L'écologie politique est marquée par un attachement fort à l'antiproductivisme. Les valeurs de frugalité et d'autonomie que véhicule l'invariant politique antiproductiviste sont en effet au coeur du récit identitaire du parti écologiste. Mais son corpus idéologique éclaté ne lui donne pas une assise identitaire solide. Faute d'une pensée clairement formalisée et intégrée par ses membres, le parti Vert est constamment travaillé par ses contradictions identitaires. Il a donc mis en pratique un pluralisme intra-partisan afin de remédier à ce déficit d'unité culturel. Dans ce cadre, le « visage » interne du parti est particulièrement sensible aux idées de la décroissance. Le parti administrateur de sens se réapproprie la décroissance tout en l'euphémisant pour la rendre compatible avec l'objectif de rentabilité électorale.

L'acuité et la permanence du débat identitaire conduit le parti écologiste à inscrire la décroissance à son agenda politique. Cette influence se retrouve dans le programme écologiste à travers l'importance de l'antiproductivisme.

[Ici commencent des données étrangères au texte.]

Lemma remove_by_prevout_loop_spec fuel s queue removed :
  inv inputs_of s -> (length queue + outputs_count s <= fuel)%nat ->
  exists more s', remove_by_prevout_loop (E := E) fuel s queue removed = Ok (removed ++ more, s') /\ inv inputs_of s' /\
    entries_of (by_hash s) more /\
    (forall h, by_hash s' !! h = if decide (h ∈ map itx_hash more) then None else by_hash s !! h) /\
    (forall o, o ∈ queue \/ (exists t, t ∈ more /\ o ∈ outpoints t) -> by_previous_output s' !! o = None) /\
    (forall t, t ∈ more -> conflicts (by_hash s) queue (itx_hash t)).
Proof.
  revert s queue removed. induction fuel as [|fuel IH]; intros s queue removed Hi Hf; destruct queue as [|o queue]; cbn [remove_by_prevout_loop].
  1,3: exists [], s; rewrite app_nil_r; split_and!; try done;
    [split; [constructor|by intros t ?%not_elem_of_nil]|by intros o [?%not_elem_of_nil|(t & ?%not_elem_of_nil & _)]|by intros t ?%not_elem_of_nil].
  { cbn in Hf. lia. }
  cbn [length] in Hf. destruct (by_previous_output s !! o) as [h|] eqn:Ho.
  - apply (inv_spent _ _ Hi) in Ho as (e & He & Hoe).
    destruct (remove_by_hash_spec (E := E) inputs_of s h e Hi He) as (s1 & -> & Hi1 & Hb1 & _). rewrite ok_bind. cbn [expect].
    rewrite ok_bind. pose proof (pool_hash _ _ _ (inv_entries _ _ Hi) _ _ He) as Hh. subst h.
    cbn zeta. set (t := mkIndexedTx (hash e) (transaction e)).
    change (map _ (seq 0 (length (outputs (transaction e))))) with (outpoints t).
    destruct (IH s1 (queue ++ outpoints t) (removed ++ [t]) Hi1) as (more & s' & -> & Hi' & Hof & Hb' & Hun & Hwhy).
    { rewrite length_app. unfold outpoints. rewrite length_map, length_seq. cbn [t itx_raw].
      rewrite (outputs_count_delete s s1 _ _ He Hb1) in Hf. lia. }
    rewrite <- app_assoc. exists (t :: more), s'. split; [done|]. split; [done|]. rewrite Hb1 in Hof, Hb', Hwhy.
    split; [by apply entries_of_cons|]. split; [|split].
    + intros h. rewrite Hb'. cbn [map t itx_hash]. destruct (decide (h = hash e)) as [->|Hne].
      * rewrite lookup_delete_eq. rewrite (decide_True _ _ (P := _ ∈ _ :: _)) by apply list_elem_of_here. by case_decide.
      * rewrite lookup_delete_ne by done. destruct (decide (h ∈ map itx_hash more)).
        { by rewrite decide_True by (by apply list_elem_of_further). }
        { rewrite decide_False; [done|]. by intros [?|?]%elem_of_cons. }
    + intros o' Hin. destruct (decide (o' = o)) as [->|Hne].
      * destruct (by_previous_output s' !! o) as [h'|] eqn:Ho'; [|done]. exfalso.
        apply (inv_spent _ _ Hi') in Ho' as (e' & He' & Hoe'). rewrite Hb' in He'. case_decide; [done|].
        apply lookup_delete_Some in He' as [Hne He'].
        assert (by_previous_output s !! o = Some (hash e)) as H1 by (apply (inv_spent _ _ Hi); by exists e).
        assert (by_previous_output s !! o = Some h') as H2 by (apply (inv_spent _ _ Hi); by exists e'). congruence.
      * apply Hun. rewrite elem_of_app. destruct Hin as [[->|Hin]%elem_of_cons|(t' & [->|Ht']%elem_of_cons & Hin)]; [done|..].
        { by left; left. } { by left; right. } { right. by exists t'. }
    + intros t' [->|Ht']%elem_of_cons; [eapply conflicts_direct; [exact He|exact Hoe|apply list_elem_of_here]|].
      eapply conflicts_delete; [exact He|done|exact Hoe|]. by apply Hwhy.
  - destruct (IH s queue removed Hi) as (more & s' & -> & Hi' & Hof & Hb' & Hun & Hwhy); [lia|].
    exists more, s'. split_and!; try done; [|intros t Ht; by apply conflicts_more, Hwhy]. intros o' [[->|Hin]%elem_of_cons|Hin]; [|apply Hun; by left|apply Hun; by right].
    destruct (by_previous_output s' !! o) as [h'|] eqn:Ho'; [|done]. exfalso.
    apply (inv_spent _ _ Hi') in Ho' as (e' & He' & Hoe'). rewrite Hb' in He'. case_decide; [done|].
    assert (by_previous_output s !! o = Some h') as H2 by (apply (inv_spent _ _ Hi); by exists e'). congruence.
Qed.

End prevout.

(** * The pool *)

Section pool.
Context `{HashOrder} {E : Type} (inputs_of : bytes -> list bytes).

Definition pool_of (self : Pool) : gmap bytes Entry := by_hash (storage self).

(** The entry that is made for a transaction with the given fee. *)
Definition new_entry (self : Pool) (t : IndexedTransaction) (fee : Z) : Entry :=
  let size := serialized_size transaction_codec (itx_raw t) in
  mkEntry (itx_raw t) (get_ancestors self (itx_raw t)) (itx_hash t) size (counter (storage self) + 1) fee 0 size fee 0.

Definition counted (self : Pool) : Pool :=
  let s := storage self in
  with_storage self (mkStorage (counter s + 1) (transactions_size_in_bytes s) (by_hash s) (by_previous_output s) (references s)).

(** A transaction that the pool knows nothing about: neither itself nor what spends it. *)
Record acceptable (self : Pool) (t : IndexedTransaction) (fee : Z) : Prop := {
  acceptable_entry : fresh_entry inputs_of (storage self) (new_entry self t fee);
  acceptable_children : by_input (references (storage self)) !! itx_hash t = None;
}.

Lemma inv_counted self :
  inv inputs_of (storage self) -> counter (storage self) < 2 ^ 64 - 1 -> inv inputs_of (storage (counted self)).
Proof.
  intros [Hw Hsp Hch Ho Hsz Hr Hc] Hlt. unfold uint in Hc. split; cbn; try done; [|unfold uint; lia].
  destruct Hw as [H1 H2 H3 H4 H5 H6]. split; try done. intros h e He. specialize (H6 h e He). lia.
Qed.

Lemma insert_verified_spec fc self t fee :
  inv inputs_of (storage self) -> counter (storage self) < 2 ^ 64 - 1 -> fc (counted self) (itx_raw t) = Ok fee ->
  (accept_zero_fee self = false -> fee = 0 -> insert_verified (E := E) fc self t = Ok (counted self)) /\
  (accept_zero_fee self = true \/ fee <> 0 -> acceptable self t fee ->
   exists self', insert_verified (E := E) fc self t = Ok self' /\ inv inputs_of (storage self') /\
     pool_of self' = inserted_pool (pool_of self) (new_entry self t fee) /\
     counter (storage self') = counter (storage self) + 1 /\ accept_zero_fee self' = accept_zero_fee self).
Proof.
  intros Hi Hc Hfc. pose proof (inv_counter _ _ Hi) as Hcr. unfold uint in Hcr.
  unfold insert_verified, make_entry, get_storage_index.
  rewrite ucheck_Ok, !ok_bind by (unfold uint; lia). fold (counted self). rewrite Hfc, ok_bind. cbn [accept_zero_fee counted with_storage].
  split.
  - intros -> ->. done.
  - intros Hz [Hf Hch]. assert (negb (accept_zero_fee self) && (fee =? 0) = false) as ->.
    { destruct Hz as [->|Hne]; [done|]. apply Z.eqb_neq in Hne. rewrite Hne. apply andb_false_r. }
    rewrite ok_bind. fold (new_entry self t fee). unfold remove_by_parent_hash.
    cbn [storage counted with_storage references]. change (hash (new_entry self t fee)) with (itx_hash t). rewrite Hch, ok_bind.
    destruct (storage_insert_spec (E := E) inputs_of (storage (counted self)) (new_entry self t fee) (counter (storage self)))
      as (s' & Hs & Hi' & Hb & Hcnt); try apply Hi; [cbn; lia|done|cbn; unfold uint; lia| |].
    + destruct Hf. by split.
    + change (mkStorage (counter (storage self) + 1) _ _ _ _) with (storage (counted self)). rewrite Hs, ok_bind.
      eexists. split; [done|]. cbn. by split_and!.
Qed.

(** ** A parent after its children *)

Lemma wf_entries_subset pool pool' c : wf_entries inputs_of pool c -> pool' ⊆ pool -> wf_entries inputs_of pool' c.
Proof.
  intros [H1 H2 H3 H4 H5 H6] Hs. assert (forall h e, pool' !! h = Some e -> pool !! h = Some e) as Hl.
  { intros h e. by apply map_subseteq_spec. }
  split; intros; eauto.
Qed.

Lemma remove_hashes_spec hs s txs s' :
  inv inputs_of s -> remove_hashes (E := E) s hs = Ok (txs, s') ->
  inv inputs_of s' /\ counter s' = counter s /\ by_hash s' ⊆ by_hash s.
Proof.
  revert s txs. induction hs as [|h hs IH]; intros s txs Hi; cbn [remove_hashes]; [by intros [= <- <-]|].
  intros ([e s1] & Hr & Hrest)%bind_Ok. apply bind_Ok in Hrest as ([txs1 s2] & Hrest & [= _ <-]).
  assert (inv inputs_of s1 /\ counter s1 = counter s /\ by_hash s1 ⊆ by_hash s) as (Hi1 & Hc1 & Hs1).
  { destruct (by_hash s !! h) as [x|] eqn:Hx.
    - destruct (remove_by_hash_spec (E := E) inputs_of s h x Hi Hx) as (s3 & Hs3 & Hi3 & Hb & Hc). rewrite Hr in Hs3. injection Hs3 as _ <-.
      split_and!; [done|done|]. rewrite Hb. apply delete_subseteq.
    - unfold storage_remove_by_hash in Hr. rewrite Hx in Hr. by injection Hr as _ <-. }
  destruct (IH s1 txs1 Hi1 Hrest) as (Hi2 & Hc2 & Hs2). split_and!; [done|congruence|by etrans].
Qed.

Lemma remove_by_parent_hash_spec s h descendants s' :
  inv inputs_of s -> remove_by_parent_hash (E := E) s h = Ok (descendants, s') ->
  inv inputs_of s' /\ counter s' = counter s /\ by_hash s' ⊆ by_hash s.
Proof.
  intros Hi. unfold remove_by_parent_hash. destruct (by_input (references s) !! h) as [d|]; [|by intros [= <- <-]].
  intros (all & _ & Hr)%bind_Ok. apply bind_Ok in Hr as (sorted & _ & Hr). apply bind_Ok in Hr as ([txs s1] & Hr & [= <- <-]).
  by eapply remove_hashes_spec.
Qed.

(** The descendants that were moved out can be put back: each is fresh when its turn
    comes, so that none is put back before one it spends. *)
Inductive reinsertable (fc : Pool -> Transaction -> outcome E Z) : Pool -> list IndexedTransaction -> Prop :=
| reinsertable_nil self : reinsertable fc self []
| reinsertable_cons self t txs fee :
    fc (counted self) (itx_raw t) = Ok fee -> counter (storage self) < 2 ^ 64 - 1 ->
    (accept_zero_fee self = true \/ fee <> 0 -> fresh_entry inputs_of (storage (counted self)) (new_entry self t fee)) ->
    (forall self', reinsert fc self [t] = Ok self' -> reinsertable fc self' txs) -> reinsertable fc self (t :: txs).

Lemma put_spec s e c :
  inv inputs_of s -> wf_entries inputs_of (by_hash s) c -> c < storage_index e -> counter s = storage_index e -> fresh_entry inputs_of s e ->
  exists s', storage_insert (E := E) s e = Ok s' /\ inv inputs_of s'.
Proof.
  intros Hi Hw Hc He Hf. destruct (storage_insert_spec (E := E) inputs_of s e c) as (s' & Hs & Hi' & _); try done; [apply Hi..|]. by exists s'.
Qed.

Lemma reinsert_spec fc self txs :
  inv inputs_of (storage self) -> reinsertable fc self txs ->
  exists self', reinsert fc self txs = Ok self' /\ inv inputs_of (storage self').
Proof.
  intros Hi Hr. induction Hr as [self|self t txs fee Hfc Hcnt Hfresh _ IH]; [by exists self|].
  assert (exists self1, reinsert fc self [t] = Ok self1 /\ inv inputs_of (storage self1)) as (self1 & H1 & Hi1).
  { pose proof (inv_counter _ _ Hi) as Hcr. unfold uint in Hcr. pose proof (inv_counted self Hi Hcnt) as Hi0.
    cbn [reinsert]. unfold make_entry, get_storage_index. rewrite ucheck_Ok, !ok_bind by (unfold uint; lia). fold (counted self).
    rewrite Hfc, ok_bind. cbn [accept_zero_fee counted with_storage].
    destruct (negb (accept_zero_fee self) && (fee =? 0)) eqn:Hz; rewrite ok_bind; [by exists (counted self)|].
    fold (new_entry self t fee). destruct (put_spec (storage (counted self)) (new_entry self t fee) (counter (storage self))) as (s' & Hs & Hi');
      [done|apply Hi|cbn; lia|done| |].
    - apply Hfresh. apply andb_false_iff in Hz as [Hz|Hz]; [left; by destruct (accept_zero_fee self)|right; by apply Z.eqb_neq].
    - change (storage (with_storage self _)) with (storage (counted self)). rewrite Hs, !ok_bind. by eexists. }
  destruct (IH self1 H1 Hi1) as (self2 & H2 & Hi2). exists self2. split; [|done].
  rewrite <- H2. cbn [reinsert] in H1 |- *. apply bind_Ok in H1 as ([e s1] & -> & H1). rewrite ok_bind.
  apply bind_Ok in H1 as (self1' & -> & [= <-]). by rewrite ok_bind.
Qed.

1. La permanence du débat identitaire

Si les invectives lancées par les objecteurs de croissance parviennent si bien à toucher leur cible verte au point de poser la décroissance en objet de débat central262(*), cela tient à l'intensité du débat identitaire au sein du parti écologiste. Avant d'étudier comment les Verts se réapproprient la décroissance, il importe de comprendre pourquoi un tel ajustement est nécessaire. En sus des convergences programmatiques manifestes que nous avons déjà relevées, le parti écologiste repose depuis l'origine sur un socle de références intellectuelles et idéologiques dont la fragilité est à l'origine d'un débat identitaire jamais clos. Un débat d'ailleurs relancé avec la transmutation du vieux (et pourtant encore jeune !) parti Vert dans le nouveau mouvement Europe Ecologie - Les Verts.

Un mouvement aux appartenances culturelles diverses

L'idéologie est une composante fondamentale de l'identité d'un parti qui se traduit ensuite sous la forme d'une doctrine, d'un programme ou d'un projet de société. Comme nous l'avons vu, elle est au coeur d'un système de représentation, de sens pour reprendre la terminologie de Hastings, qui marque la spécificité de chaque formation. Or à sa création le parti Vert n'a pour seules références que la mobilisation des mouvements sociaux et l'héritage de quelques penseurs iconoclastes. Les écologistes doivent alors inventer leur propre système de croyance. Chose peu aisée d'autant que le jeune parti s'apparente à une agrégation friable d'adhérents issus de mouvements politiques divers et variés. Il ne s'agit donc pas ici de se livrer à une nouvelle analyse de l'idéologie ou du programme écologiste mais de poser la question de savoir s'il est possible de mettre à jour une culture politique propre aux Verts.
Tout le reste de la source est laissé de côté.